In her book Cross in the Wilderness, historian Kay Cronin tells of a smallpox epidemic in 1862, that “swept as far north as Stuart Lake... At first the Indians buried their dead near the camp fires (in frost free ground)… but as the death-toll mounted and got out of control the survivors simply piled up the corpses in mounds, covering them with branches of trees. Or else they had to leave them to rot where they fell,..”
Cronin also tells of the 1918 flu epidemic where: “As they were unable to dig graves, they were buried in shallow trenches, four or five every evening.” At Stuart Lake “I found fourteen people dead in the village. Trenches were dug and all buried in one day. Others had died in their camping ground and since nobody was strong enough to bury them, they were eaten by dogs.”
In 1918, at a residential school in Ft. St. James that was later moved to Lejac, the flu epidemic “hit with a vengeance. Overnight, the entire staff and all but two of the children were stricken... Between the five (who managed to stay on their feet and help the others) they cared for 50 bed-ridden patients…. Of the population of 400 at Ft. St. James, 78 died within two months, three of them being children at the school.”
I wonder how many graves from 75 or 100 or 130 years ago in towns and villages and reserves across Canada could be found without markers if dug up today. Past epidemics were much more devastating that today’s pandemic!
Indigenous people might want to ask their Elders about their family histories. Parents would know if their children died of an infectious disease while at a residential school. They loved their children and would have been told when that happened and of course they would remember!
I think it is very sad that children were taken from their parents to boarding schools, although boarding schools were very popular in England and some other countries at the time - and are still available in some areas. Parents have the God given right and responsibility to raise and educate their children.
The government built the residential schools, made the rules, and had the churches run them. In past, in public schools, the government had "truant officers" who would go to homes and see why the kids weren't in school if they missed school. In some cases, they would call the police if they didn't get a satisfactory reason for the absence. I don't know when they quit doing that in Canada, but I remember as a child hearing about truant officers. Straps were commonly used as punishment for misdeeds of children in public schools. I had an elementary public school teacher who gave the strap on the hand for each spelling mistake a child made!

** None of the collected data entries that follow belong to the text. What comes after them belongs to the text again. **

Lemma map_snoc {A : Type} (view : item -> A) head i v : view i = v -> map view (head ++ [i]) = map view head ++ [v].
Proof. intros <-. by rewrite List.map_app. Qed.

Lemma elements_last n w1 t v w2 :
  ws w1 -> json_text n t v -> reads_value n t v -> ws w2 -> reads_elements n (w1 ++ t ++ w2) [v].
Proof.
  intros Hw1 Ht HP Hw2. destruct (json_text_start _ _ _ Ht) as (c & t' & Et & [Hc _] & H93).
  exists w1, c, (t' ++ w2). rewrite Et. split; [done|]. split; [done|]. split; [done|]. split; [done|].
  intros w fuel fuel2 s head b l <- Hw Hr Hl.
  replace (c :: (t' ++ w2) ++ 93 :: l) with (t ++ w2 ++ 93 :: l) in Hr by (rewrite Et; cbn; by rewrite <- !app_assoc).
  rewrite app_comm_cons, <- Et.
  destruct fuel as [|fuel]; [apply yields_undefined|]. cbn [array_loop]. ystep. apply yields_alloc. intros self. cbv beta iota.
  eapply (yields_element t v n w); [done|done|done|exact Hr|by apply no_number_ws|done|]. intros f Hf. cbv beta iota zeta.
  eapply (after_close _ w2 l); [|done|lia|lia|].
  - cbn [offset]. rewrite app_assoc in Hr. apply rest_skip in Hr. rewrite zlen_app in Hr. by rewrite Z.add_assoc in Hr.
  - cbn [offset depth]. split; [f_equal; rewrite !zlen_app; lia|by apply map_snoc].
Qed.

Lemma elements_next n w1 t v w2 ts vs :
  ws w1 -> json_text n t v -> reads_value n t v -> ws w2 -> reads_elements n ts vs ->
  reads_elements n (w1 ++ t ++ w2 ++ 44 :: ts) (v :: vs).
Proof.
  intros Hw1 Ht HP Hw2 (w0 & c2 & t2 & Ets & Hw0 & Hc2 & _ & HQ).
  destruct (json_text_start _ _ _ Ht) as (c & t' & Et & [Hc _] & H93).
  exists w1, c, (t' ++ w2 ++ 44 :: ts). rewrite Et. split; [done|]. split; [done|]. split; [done|]. split; [done|].
  intros w fuel fuel2 s head b l Hb Hw Hr Hl.
  replace (c :: (t' ++ w2 ++ 44 :: ts) ++ b :: l) with (t ++ w2 ++ 44 :: ts ++ b :: l) in Hr
    by (rewrite Et; cbn; by rewrite <- !app_assoc).
  rewrite app_comm_cons, <- Et.
  destruct fuel as [|fuel]; [apply yields_undefined|]. cbn [array_loop]. ystep. apply yields_alloc. intros self. cbv beta iota.
  eapply (yields_element t v n w); [done|done|done|exact Hr|by apply no_number_ws|done|]. intros f Hf. cbv beta iota zeta.
  rewrite app_assoc in Hr. apply rest_skip in Hr. rewrite zlen_app, Z.add_assoc in Hr.
  eapply (after_comma _ w2); [cbn [offset]; exact Hr|done|]. cbn [offset depth].
  rewrite app_comm_cons, app_assoc, Ets in Hr.
  eapply yields_mono; [eapply (HQ w0 fuel fuel2 _ _ b l Hb Hw0); [|done]|].
  - cbn [offset]. eapply rest_move; [rewrite <- !app_assoc in Hr; cbn [app] in Hr; apply rest_skip in Hr; apply rest_next in Hr|].
    + rewrite <- app_assoc in Hr. exact Hr.
    + lia.
  - cbn [offset depth]. intros items s' [-> Hm]. split.
    + f_equal. rewrite Ets. rewrite ?zlen_app, ?zlen_cons, ?zlen_app, ?zlen_cons. lia.
    + rewrite Hm, (map_snoc _ _ _ v) by done. by rewrite <- app_assoc.
Qed.

(** One turn of the loop over the members. *)
Lemma member_step k kb t v n w w2 w3 fuel fuel2 head s l (Q : list item -> parse_buffer -> Prop) :
  str_chars k kb -> json_text n t v -> reads_value n t v -> ws w -> ws w2 -> ws w3 ->
  rest (offset s + 1) (w ++ quoted k ++ w2 ++ 58 :: w3 ++ t ++ l) -> no_number l -> level s n ->
  (forall self name f, chars name = text_of kb -> filled_json f = v ->
     let head := head ++ [mk_item self (Some name) f] in
     yields (after_element content 125 (object_loop content (parse_value content fuel2) fuel head) head)
       (ParseBuffer (offset s + 1 + zlen (w ++ quoted k ++ w2 ++ 58 :: w3 ++ t)) (depth s)) Q) ->
  yields (object_loop content (parse_value content fuel2) (Datatypes.S fuel) head) s Q.
Proof.
  intros Hk Ht HP Hw Hw2 Hw3 Hr Hn Hl HQ. cbn [object_loop]. ystep. apply yields_alloc. intros self. cbv beta iota.
  destruct (json_text_start _ _ _ Ht) as (c & t' & Et & [Hc _] & _).
  pose proof (rest_skip _ _ _ _ Hr) as Hrk. pose proof (rest_skip _ _ _ _ Hrk) as Hr2. pose proof (rest_skip _ _ _ _ Hr2) as Hr3.
  do 2 ystep. unfold can_access. destruct (rest_get _ _ _ _ Hrk) as [_ Hlt]. pose proof (zlen_nonneg w). bcase; [lia|]. cbn [negb].
  do 2 ystep. ystep. eapply (yields_skip _ w 34 _); [cbn [offset]; exact Hr|done|lia|]. cbn [offset depth]. intros _. ystep. apply yields_attempt.
  eapply parse_string_yields; [exact Hk|cbn [offset]; exact Hrk|]. cbn [offset depth]. intros name Hname.
  ystep. eapply (yields_skip _ w2 58); [cbn [offset]; exact Hr2|done|lia|]. cbn [offset depth]. intros _.
  ystep. eapply (yields_looking_at _ 58 58); [cbn [offset]; exact Hr3|]. change (negb (58 =? 58)) with false. cbn beta iota.
  do 2 ystep. apply rest_next in Hr3. cbn [offset depth] in *.
  ystep. eapply (yields_skip _ w3 c (t' ++ l)); [cbn [offset]; by rewrite Et in Hr3|done|done|]. cbn [offset depth]. intros _.
  apply rest_skip in Hr3. ystep. apply yields_attempt. eapply yields_mono; [apply (HP fuel2 _ l); [cbn [offset]; exact Hr3|done|done]|].
  intros f s' [-> Hf]. cbv beta iota zeta. cbn [offset depth].
  specialize (HQ self name f Hname Hf). cbv zeta in HQ. rewrite ?zlen_app, ?zlen_cons, ?zlen_app in HQ.
  replace (offset s + 1 + zlen w + zlen (quoted k) + zlen w2 + 1 + zlen w3 + zlen t)
    with (offset s + 1 + (zlen w + (zlen (quoted k) + (zlen w2 + (1 + (zlen w3 + zlen t)))))) by lia. exact HQ.
Qed.

Lemma named_snoc head self name f kb v :
  chars name = text_of kb -> filled_json f = v ->
  map (fun c => (item_name c, to_json c)) (head ++ [mk_item self (Some name) f]) =
  map (fun c => (item_name c, to_json c)) head ++ [(c_string (text_of kb), v)].
Proof. intros Hn Hf. apply map_snoc. cbn [item_name mk_item]. by rewrite Hn, <- Hf. Qed.

Lemma quoted_app k r : 34 :: k ++ [34] ++ r = quoted k ++ r.
Proof. unfold quoted. cbn. by rewrite <- app_assoc. Qed.

Lemma members_last n w1 k kb w2 w3 t v w4 :
  ws w1 -> str_chars k kb -> ws w2 -> ws w3 -> json_text n t v -> reads_value n t v -> ws w4 ->
  reads_members n (w1 ++ quoted k ++ w2 ++ 58 :: w3 ++ t ++ w4) [(c_string (text_of kb), v)].
Proof.
  intros Hw1 Hk Hw2 Hw3 Ht HP Hw4. exists w1, 34, (k ++ [34] ++ w2 ++ 58 :: w3 ++ t ++ w4).
  rewrite quoted_app. split; [done|]. split; [done|]. split; [lia|]. split; [done|].
  intros w fuel fuel2 s head b l <- Hw Hr Hl.
  replace (34 :: (k ++ [34] ++ w2 ++ 58 :: w3 ++ t ++ w4) ++ 125 :: l) with (quoted k ++ w2 ++ 58 :: w3 ++ t ++ w4 ++ 125 :: l) in Hr
    by (rewrite <- quoted_app; cbn; rewrite <- !app_assoc; cbn; rewrite <- !app_assoc; cbn; by rewrite <- !app_assoc).
  destruct fuel as [|fuel]; [apply yields_undefined|]. eapply (member_step k kb t v n w w2 w3); try done; [by apply no_number_ws|].
  intros self name f Hname Hf. cbv zeta. eapply (after_close _ w4 l); [|done|lia|lia|].
  - cbn [offset]. apply (rest_skip _ _ (w ++ quoted k ++ w2 ++ 58 :: w3 ++ t)).
    replace ((w ++ quoted k ++ w2 ++ 58 :: w3 ++ t) ++ w4 ++ 125 :: l) with (w ++ quoted k ++ w2 ++ 58 :: w3 ++ t ++ w4 ++ 125 :: l); [exact Hr|].
    rewrite <- !app_assoc. cbn. by rewrite <- !app_assoc.
  - cbn [offset depth]. split; [|by apply named_snoc]. rewrite ?zlen_app, ?zlen_cons, ?zlen_app. f_equal. lia.
Qed.

Lemma members_next n w1 k kb w2 w3 t v w4 ts ms :
  ws w1 -> str_chars k kb -> ws w2 -> ws w3 -> json_text n t v -> reads_value n t v -> ws w4 -> reads_members n ts ms ->
  reads_members n (w1 ++ quoted k ++ w2 ++ 58 :: w3 ++ t ++ w4 ++ 44 :: ts) ((c_string (text_of kb), v) :: ms).
Proof.
  intros Hw1 Hk Hw2 Hw3 Ht HP Hw4 (w0 & c2 & t2 & Ets & Hw0 & Hc2 & _ & HQ).
  exists w1, 34, (k ++ [34] ++ w2 ++ 58 :: w3 ++ t ++ w4 ++ 44 :: ts).
  rewrite quoted_app. split; [done|]. split; [done|]. split; [lia|]. split; [done|].
  intros w fuel fuel2 s head b l Hb Hw Hr Hl.
  replace (34 :: (k ++ [34] ++ w2 ++ 58 :: w3 ++ t ++ w4 ++ 44 :: ts) ++ b :: l)
    with (quoted k ++ w2 ++ 58 :: w3 ++ t ++ w4 ++ 44 :: ts ++ b :: l) in Hr
    by (rewrite <- quoted_app; cbn; rewrite <- !app_assoc; cbn; rewrite <- !app_assoc; cbn; by rewrite <- !app_assoc).
  destruct fuel as [|fuel]; [apply yields_undefined|]. eapply (member_step k kb t v n w w2 w3); try done; [by apply no_number_ws|].
  intros self name f Hname Hf. cbv zeta.
  replace (w ++ quoted k ++ w2 ++ 58 :: w3 ++ t ++ w4 ++ 44 :: ts ++ b :: l)
    with ((w ++ quoted k ++ w2 ++ 58 :: w3 ++ t) ++ w4 ++ 44 :: ts ++ b :: l) in Hr
    by (rewrite <- !app_assoc; cbn; by rewrite <- !app_assoc).
  apply rest_skip in Hr. set (u := w ++ quoted k ++ w2 ++ 58 :: w3 ++ t) in *.
  eapply (after_comma _ w4); [cbn [offset]; exact Hr|done|]. cbn [offset depth].
  apply rest_skip, rest_next in Hr. rewrite Ets, <- app_assoc in Hr. cbn [app] in Hr.
  eapply yields_mono; [eapply (HQ w0 fuel fuel2 _ _ b l Hb Hw0); [cbn [offset]; exact Hr|done]|].
  cbn [offset depth]. intros items s' [-> Hm]. split.
  - f_equal. rewrite Ets. unfold u. rewrite ?zlen_app, ?zlen_cons, ?zlen_app, ?zlen_cons, ?zlen_app, ?zlen_cons. lia.
  - rewrite Hm, (named_snoc _ _ _ _ kb v) by done. by rewrite <- app_assoc.
Qed.

Section container.
  Context (opens : M parse_buffer bool) (open close : Z) (ty : Z) (s : parse_buffer) (n : nat).
  Context (Hlevel : level s (Datatypes.S n)) (Hclose : 32 < close).
  Context (Hopens : yields opens (ParseBuffer (offset s) (depth s + 1))
             (fun b s' => b = true /\ s' = ParseBuffer (offset s) (depth s + 1))).

(** Behind the opening bracket and the white space after it. *)
Lemma container_start loop w c l (Q : filled -> parse_buffer -> Prop) :
  rest (offset s) (open :: w ++ c :: l) -> ws w -> 32 < c ->
  (let s1 := ParseBuffer (offset s + 1 + zlen w) (depth s + 1) in
   rest (offset s1) (c :: l) ->
   yields (do head <- (if c =? close then ret [] else
              do a <- gets (fun s => can_access content s 0);
              if negb a then advance (-1);; abandon else advance (-1);; loop (Datatypes.S (length content)) []);
           deeper (-1);; advance 1;; ret (Filled ty None 0 zero_double head)) s1 Q) ->
  yields (parse_container content opens close loop ty) s Q.
Proof.
  intros Hr Hw Hc HQ. unfold parse_container. do 2 ystep. unfold level in Hlevel. bcase; [lia|]. do 2 ystep. ystep.
  eapply yields_mono; [exact Hopens|]. intros b s' [-> ->]. cbn [negb]. do 2 ystep. cbn [offset depth]. apply rest_next in Hr.
  ystep. eapply (yields_skip _ w c l); [done..|]. cbn [offset depth]. intros Hr1.
  ystep. eapply (yields_looking_at _ close c l); [done|]. by apply HQ.
Qed.

Lemma container_empty loop w l :
  rest (offset s) (open :: w ++ close :: l) -> ws w ->
  yields (parse_container content opens close loop ty) s
    (fun f s' => s' = ParseBuffer (offset s + zlen (open :: w ++ [close])) (depth s) /\ f = Filled ty None 0 zero_double []).
Proof.
  intros Hr Hw. eapply (container_start loop w close l); [done..|]. cbv zeta. intros _. rewrite Z.eqb_refl. ysteps.
  split; [|done]. cbn [offset depth]. rewrite zlen_cons, zlen_app. change (zlen [close]) with 1. f_equal; lia.
Qed.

Kay Cronin tells how the Indigenous on Vancouver Island were upset with the government because they had asked them for schools for their kids and the government was so slow getting around to building them. Little did they know of the horrific genocidal measures that would be put in place by the Canadian Government. As Jo-Anne Berezanski, an Elder with the Lheidli T’enneh First Nation stated in her recent PG Citizen article: “We can’t change the past but we can change what we do today and it is overdue for government to stop making First Nation responsible for the damage created by government.” And I would add, it is time to stop making the Catholic Church responsible as well.
As for Bishop O’Grady’s honorary degree from UBC, the fact that UBC is considering revoking it says more about UBC than about Bishop O’Grady!
It is hard to witness all the grief and sadness of Indigenous people, but it is also very sad to see a man who dearly loved those people being so severely criticized and blamed without reliable evidence.